Many birding days begin in the pre-dawn and end long after sundown. Thankfully in Trinidad and Tobago, there are no difficult journeys; getting from one island to another takes only a few hours. This ease of access forms a significant part of the allure of these two islands that are Caribbean but also distinctly South American. Further to this, the option of “lunch at a local restaurant” fits a long day out perfectly by maximizing the birding time. What’s not to love about a conveniently located, welcoming table reserved and waiting for hungry birders ready for a break?
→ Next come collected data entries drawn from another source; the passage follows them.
(** * The operator's gatekeeping layer: lifecycle coordinator and
      installation validator

    A shallow embedding of two pieces of the operator:

    - the termination watcher goroutine and [verifyConfiguration] of the
      operator's [main] package (src/unnamed/part_000), and
    - [validateCustomResource] with its helpers
      [validateNodeAddressDetection], [validateHostPorts] and
      [validateExclusiveInitContainers] of package [installation]
      (the second Go file held in
      src/pkg/controller/authentication/authentication_controller_test.go).

    Go code that reads or writes objects behind pointers, the wall clock,
    the logger or the cluster is written in a state monad over an explicit
    state; [error] values keep the format string and the arguments handed
    to [fmt.Errorf]. *)

From Stdlib Require Import Ascii String DecimalString.
From stdpp Require Import base numbers option list strings gmap.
This doesn’t have to be the largest or most famous restaurant – many visiting birders are keen to sample our local cuisine, and simple is often better.

Care and consideration must be exercised, as environmentally-sensible people hosted in a restaurant will notice poor or insensitive practices. Any participating establishment ideally should be one upholding the tenets of sustainability – “bake and shark” does not fall in this bracket given the dire status of sharks worldwide. A mindful shift to “bake and lionfish” can provide a glimmer of hope and would forge a key linkage with yet another community – local fisherfolk.
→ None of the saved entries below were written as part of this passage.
Lemma turn_exit (signal : option SignalPoint) (st : @State Broker) :
  existsb is_exit (calls_of (turn' signal st)) = false
  /\ running (world_of (turn' signal st)) = running st
  \/ existsb is_exit (calls_of (turn' signal st)) = true
     /\ running (world_of (turn' signal st)) = false
     /\ polls_after_exit (calls_of (turn' signal st)) <= 1.
Proof.
  unfold calls_of, world_of.
  destruct signal as [[]|]; step_through;
    first [ left; split; reflexivity
          | right; repeat split; unfold count; simpl; repeat constructor ].
Qed.

Lemma poll_loop_polls_after_exit (schedule : list (option SignalPoint))
    (st : @State Broker) :
  polls_after_exit (calls_of (poll_loop' schedule st)) <= 1.
Proof.
  revert st. induction schedule as [|signal rest IH]; intros st;
    destruct (running st) eqn:Hrun;
    try (rewrite poll_loop_not_running by exact Hrun; repeat constructor).
  - simpl. rewrite Hrun. repeat constructor.
  - rewrite poll_loop_step by exact Hrun. unfold calls_of at 1; simpl.
    destruct (turn_exit signal st) as [[Hquiet _] | (_ & Hstop & Hle)].
    + rewrite polls_after_exit_quiet by exact Hquiet. apply IH.
    + rewrite poll_loop_not_running by exact Hstop.
      unfold calls_of at 2; simpl. now rewrite app_nil_r.
Qed.


End ConsumerCounts.

(** * The configuration of the consumer *)

(** X17.  Whatever the configuration, the dictionary handed to the Kafka
    consumer names the brokers and switches automatic commits off.  With
    security disabled it has these two keys and [group.id], set to
    [no-security], and nothing else: none of the credentials or SASL
    settings.  With security enabled the group is the user name. *)
Theorem kafka_config_shape (config : Kafka.KafkaConsumerConfig) :
  Kafka.kafka_config config !! "enable.auto.commit" = Some (Some "false")
  /\ Kafka.kafka_config config !! "bootstrap.servers"
     = Some (Some (Kafka.brokers config))
  /\ Kafka.kafka_config config !! "group.id"
     = Some (if Kafka.kafka_security_enabled config
             then Kafka.username config
             else Some "no-security")
  /\ dom (Kafka.kafka_config config)
     = (if Kafka.kafka_security_enabled config
        then {["bootstrap.servers"; "security.protocol"; "sasl.mechanism";
               "sasl.username"; "sasl.password"; "group.id";
               "enable.auto.commit"]}
        else {["bootstrap.servers"; "group.id"; "enable.auto.commit"]}
          : gset string).
Proof.
  unfold Kafka.kafka_config.
  destruct (Kafka.kafka_security_enabled config);
    (split; [reflexivity|]); (split; [reflexivity|]); (split; [reflexivity|]);
    rewrite dom_list_to_map_L; simpl; set_solver.
Qed.

(** * The further properties on the catalog and on the queue *)

Lemma applier_deletes_only_deleted_witness :
  In (EntityRef.mk "old" "service")
     (map EntityRef.from_entity
        (deleted
           (spec_get_port_diff
              [Catalog.service "old" false; Catalog.service "A" false]
              [Catalog.service "A" false; Catalog.service "B" true]))).
Proof.
  apply (proj1
           (applier_deletes_only_deleted Catalog.client
              (Catalog.config false false) Catalog.related_entity_refs
              Catalog.input_order Catalog.input_order spec_get_port_diff
              spec_get_port_ref_diff
              (mkEntityDiff
                 [Catalog.service "old" false; Catalog.service "A" false]
                 [Catalog.service "A" false; Catalog.service "B" true])
              (mkEntityRefDiff [] []) "exporter"
              [Catalog.service "old" false; Catalog.service "A" false]
              (fun l x H => H))).
  vm_compute. left. reflexivity.
Defined.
Emphasis is being deliberately placed on the culinary experience as stopping for a meal is a necessity; we  need not survive on snacks alone. Some restaurants feature gardens of beautiful native plants which ensure the constant presence of feathered friends at lunch. Others take landscaping to the next level and construct elaborate pathways for fruiting and flowering vines throughout the dining area – imagine sipping a cup of tea as the day finally cools, surrounded by honeycreepers and hummingbirds. Where it isn’t practical to stop, meals can be arranged to be delivered by intrepid mobile chefs. There truly isn’t any limit to creativity in logistics, especially given how fluid many birding tours can be.


Mindful options at restaurants make them more attractive for the conscious visitor. Birders love Shore Things Cafe in Lambeau. (Photo by Joanne Husain)

Gradually, more places are embracing the union of birding and hospitality. Many landowners and farmers in various parts of the Neotropics have been catering to visiting birders by opening their private land at a fee. Ensuring their visitors can safely go birding and offering a glass of freshly squeezed juice before departure is usually more than worth it. The added income of birding tourism incentivizes the proprietors to ensure the birds’ safety and well-being, as more birds translates to more visitors.

Other aspects of life in our islands can often be folded into a birding tour. For example a journey to visit Blue-and-yellow Macaws at a known nest site can be paired with a tour of a nearby panyard; an afternoon to visit the extensive tidal mudflats can commence with a visit to the famous Temple in the Sea at Waterloo and end with a spectacular sunset over the Gulf of Paria. The balance is notably delicate and must always tip in favour of the birds.

There is much to offer to the ecotourist, sometimes there simply isn’t enough time to see all that is to be seen. This is essential, however, in maintaining our attractiveness as a destination. Two weeks of ardent birding can, with luck, get one to see half of the species on record for the islands. The same two weeks at a different time of year will yield a different selection of species as we are heavily influenced by migration patterns which are governed by seasonal shifts. Similarly, the ever-changing list of attractions – from cultural to culinary – serves to create a stronger desire to return.

Nature is the blueprint for sustainability, and if we model our operations on what exists naturally, we would be sustainable ourselves. The more locations birders visit, the more people can become involved in this expanding web of commerce, goods and services: coffee roasters, chocolatiers, hobbyist gardeners, permaculture pioneers, craftspeople, massage therapists, fisherfolk, hikers, and many more. Each visitor is unique with different desires. It is up to us to have the necessary conversations so that we can ensure that multiple worthwhile and memorable experiences are created that will benefit as many people as possible.